In the midst of some such speculations as these, it happened that nurse accepted a little black shawl from one of the young ladies with unaccountable indifference. There was nothing for it but to suppose that she was now so accustomed to presents that she thought little of them. But on the next Sunday the matter was differently explained. Nurse appeared in a splendid figured brocade, which had been left her by an aunt, and never altered in the fashion, from there being no materials wherewith to make up any part of it afresh. By dint of a double quantity of muslin handkerchief, and of a long and wide muslin apron, tamboured by herself when at school, the peculiarities of the waist were in part hidden, while enough projected on all sides to show what fine, stout fabrics our fathers could weave. The apparition of nurse, thus attired, appeared on the stairs time enough to allow of all the necessary speculation being gone through before church.

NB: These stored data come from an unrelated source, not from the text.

(** ** Further vocabulary: the agreement simulator *)

Module ConsensusMore.
Import Consensus ConsensusInv.

Definition is_prepare (c : call) : bool :=
  match c with Prepare _ _ => true | _ => false end.

Definition prepares (r : string) (c : call) : bool :=
  match c with Prepare r' _ => String.eqb r r' | _ => false end.

(** The counter equals the number of proposal objects ever created, and
    the object created by the [i]-th [prepare] carries timestamp [i]. *)
Definition stamped (s : ConsensusRPCScheme) : Prop :=
  current_timestamp s = Z.of_nat (length (objects s)) ∧
  ∀ i p, objects s !! i = Some p → Proposal.timestamp p = Z.of_nat i + 1.

(** Counts are in order on every object, and an accepted object has
    reached the quorum. *)
Definition counted (s : ConsensusRPCScheme) : Prop :=
  (∀ l p, objects s !! l = Some p →
     0 ≤ Proposal.accepts p ≤ Proposal.promises p) ∧
  (∀ r l p, accepted s !! r = Some l → objects s !! l = Some p →
     quorum_size s ≤ Proposal.accepts p).

End ConsensusMore.

(** ** Further vocabulary: the dominance analyzer *)

Module DominanceMore.
Import Dominance DominanceInv.

(** The registered components that name [n] as their dependency, in
    registry order. *)
Definition children_of (n : string) (comps : list (string * Component))
  : list string :=
  (filter (λ kv, dependency_of kv.2 = Some n) comps).*1.

(** Every dependency names a registered component. *)
Definition dependencies_registered (comps : list (string * Component)) : Prop :=
  ∀ n c d, (n, c) ∈ comps → dependency_of c = Some d → d ∈ dict_keys comps.

(** [S] holds components that all have a registered dependency in [S]
    again: following the dependencies from a member never reaches a root. *)
Definition rootless (a : DominantLatencyAnalyzer) (S : string → Prop) : Prop :=
  ∀ n, S n → ∃ c d, dict_get n (components a) = Some c ∧
                     dependency_of c = Some d ∧ S d.

Definition nonnegative_latency (a : DominantLatencyAnalyzer) : Prop :=
  ∀ n c, dict_get n (components a) = Some c → (0 <= latency_ms c)%Q.

(** Two components that depend on each other. *)
Definition Ping : Component :=
  mkComponent "Ping" 10 1 5 100 99 10 (Some "Pong"%string) [].
Definition Pong : Component :=
  mkComponent "Pong" 10 1 7 200 99 10 (Some "Ping"%string) [].

(** A component whose dependency is not in the list. *)
Definition Orphan : Component :=
  mkComponent "Orphan" 10 1 5 100 99 10 (Some "Nowhere"%string) [].

End DominanceMore.

(** ** [IntegratedSystemOptimizer] *)

Module Orchestrator.

(** What ends a run that does not return: one of the exceptions above, or
    the [StopIteration] of [next]. *)
Inductive raised := Raised (e : exn) | StopIteration.

(** The [results] dictionary: one optional entry per key the run sets. *)
Record Results := mkResults {
  res_dominant_component : option string;
  res_latency_metrics : option (list (string * Dominance.Metrics));
  res_consensus_scheme : option Consensus.ConsensusRPCScheme;
  res_contention : option Q;
  res_optimal_contention_theoretical : option Q;
  res_throughput_optimization : option Optimum
}.

Record IntegratedSystemOptimizer := mk {
  components : list Component;
  results : Results
}.

Definition init (cs : list Component) : IntegratedSystemOptimizer :=
  mk cs (mkResults None None None None None None).

Inductive outcome := Returned (r : Results) | Failed (e : raised).

Section Run.
Variable pow : Q → Q → Q.
Variable fuel : nat.

(** The run, without its printing and without the invariant check of part
    (c), whose result is only printed.  The entries are written one by
    one, so a run that raises leaves the entries written so far; the
    simulator entry is the object itself, seen here after the four calls
    made on it. *)
Definition run_full_optimization (o : IntegratedSystemOptimizer)
  : IntegratedSystemOptimizer * outcome :=
  match Dominance.init (components o) with
  | Err e => (o, Failed (Raised e))
  | Ok analyzer =>
  match Dominance.identify_dominant_source fuel analyzer with
  | Err e => (o, Failed (Raised e))
  | Ok (dominant, metrics) =>
  let consensus :=
    (Consensus.run (Consensus.init dominant 2) ConsensusInv.demo_calls).2 in
  let r2 :=
    mkResults (Some dominant) (Some metrics) (Some consensus)
              (res_contention (results o))
              (res_optimal_contention_theoretical (results o))
              (res_throughput_optimization (results o)) in
  match find (λ c, String.eqb (name c) dominant) (components o) with
  | None => (mk (components o) r2, Failed StopIteration)
  | Some dominant_comp =>
  match Contention.calculate_contention (Contention.init dominant_comp 2) with
  | Err e => (mk (components o) r2, Failed (Raised e))
  | Ok contention =>
  let r3 :=
    mkResults (Some dominant) (Some metrics) (Some consensus) (Some contention)
              (res_optimal_contention_theoretical (results o))
              (res_throughput_optimization (results o)) in
  match optimal_contention pow (default_elasticity (latency_ms dominant_comp)) with
  | Err e => (mk (components o) r3, Failed (Raised e))
  | Ok optimal_c =>
  let r4 :=
    mkResults (Some dominant) (Some metrics) (Some consensus) (Some contention)
              (Some optimal_c) (res_throughput_optimization (results o)) in
  match optimize_throughput pow (default_throughput_optimizer dominant_comp) with
  | Err e => (mk (components o) r4, Failed (Raised e))
  | Ok opt_results =>
  let r5 :=
    mkResults (Some dominant) (Some metrics) (Some consensus) (Some contention)
              (Some optimal_c) (Some opt_results) in
  (mk (components o) r5, Returned r5)
  end end end end end end.

(** The results after parts (a) to (d) and after part (e). *)
Definition results_d (dominant : string) metrics (dc : Component) : Results :=
  mkResults (Some dominant) (Some metrics)
    (Some (Consensus.run (Consensus.init dominant 2) ConsensusInv.demo_calls).2)
    (Some (inject_Z (requests_per_sec dc) * latency_ms dc / inject_Z (1000 * 2))%Q)
    (Some (pow (1.5 / (0.2 * (1.5 - 1))) (1 / 1.5))%Q)
    None.

Definition results_e (dominant : string) metrics (dc : Component) opt : Results :=
  mkResults (Some dominant) (Some metrics)
    (Some (Consensus.run (Consensus.init dominant 2) ConsensusInv.demo_calls).2)
    (Some (inject_Z (requests_per_sec dc) * latency_ms dc / inject_Z (1000 * 2))%Q)
    (Some (pow (1.5 / (0.2 * (1.5 - 1))) (1 / 1.5))%Q)
    (Some opt).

"Papa, papa!" cried Lucy, flying about the house to find her father, who was reading his Sunday paper quietly in the back parlour. "Oh, papa!----"
"Well, my dear. But I wish you would not slam the door."
"I thought nurse was behind, and I did not want her to come in. Oh, papa! have you seen nurse?"
"No, my dear. Is her nose growing out of the window, and over hill and dale, like the wonderful nose in the German story that Maria was telling me?"
"No, no! but she does look so odd in that gay gown that she used to show us for a sight; and just after Charlotte gave her a shawl, too,--a shawl with a border of pretty grey and white pattern, on a black ground. She might have worn Charlotte's shawl a little first."
"She will wear it still, I dare say; and perhaps she thinks she has been in black long enough."
Nurse now came in, with a prim and somewhat sentimental expression of countenance, as if thinking that she ought to change her face with her dress, and scarcely knowing how to set about it. Her master's question soon brought back one of her accustomed modes of looking and speaking.
"You are going out for the day, I suppose, nurse?"
"Going out, sir! where should I go to? It is for those who have friends and relations to go out visiting; and I have none, except just the Taylors and the Aytons, and old Mr. Martin, and Sukey Street, and a few more. You seem to think I must be always wanting to go out visiting, sir."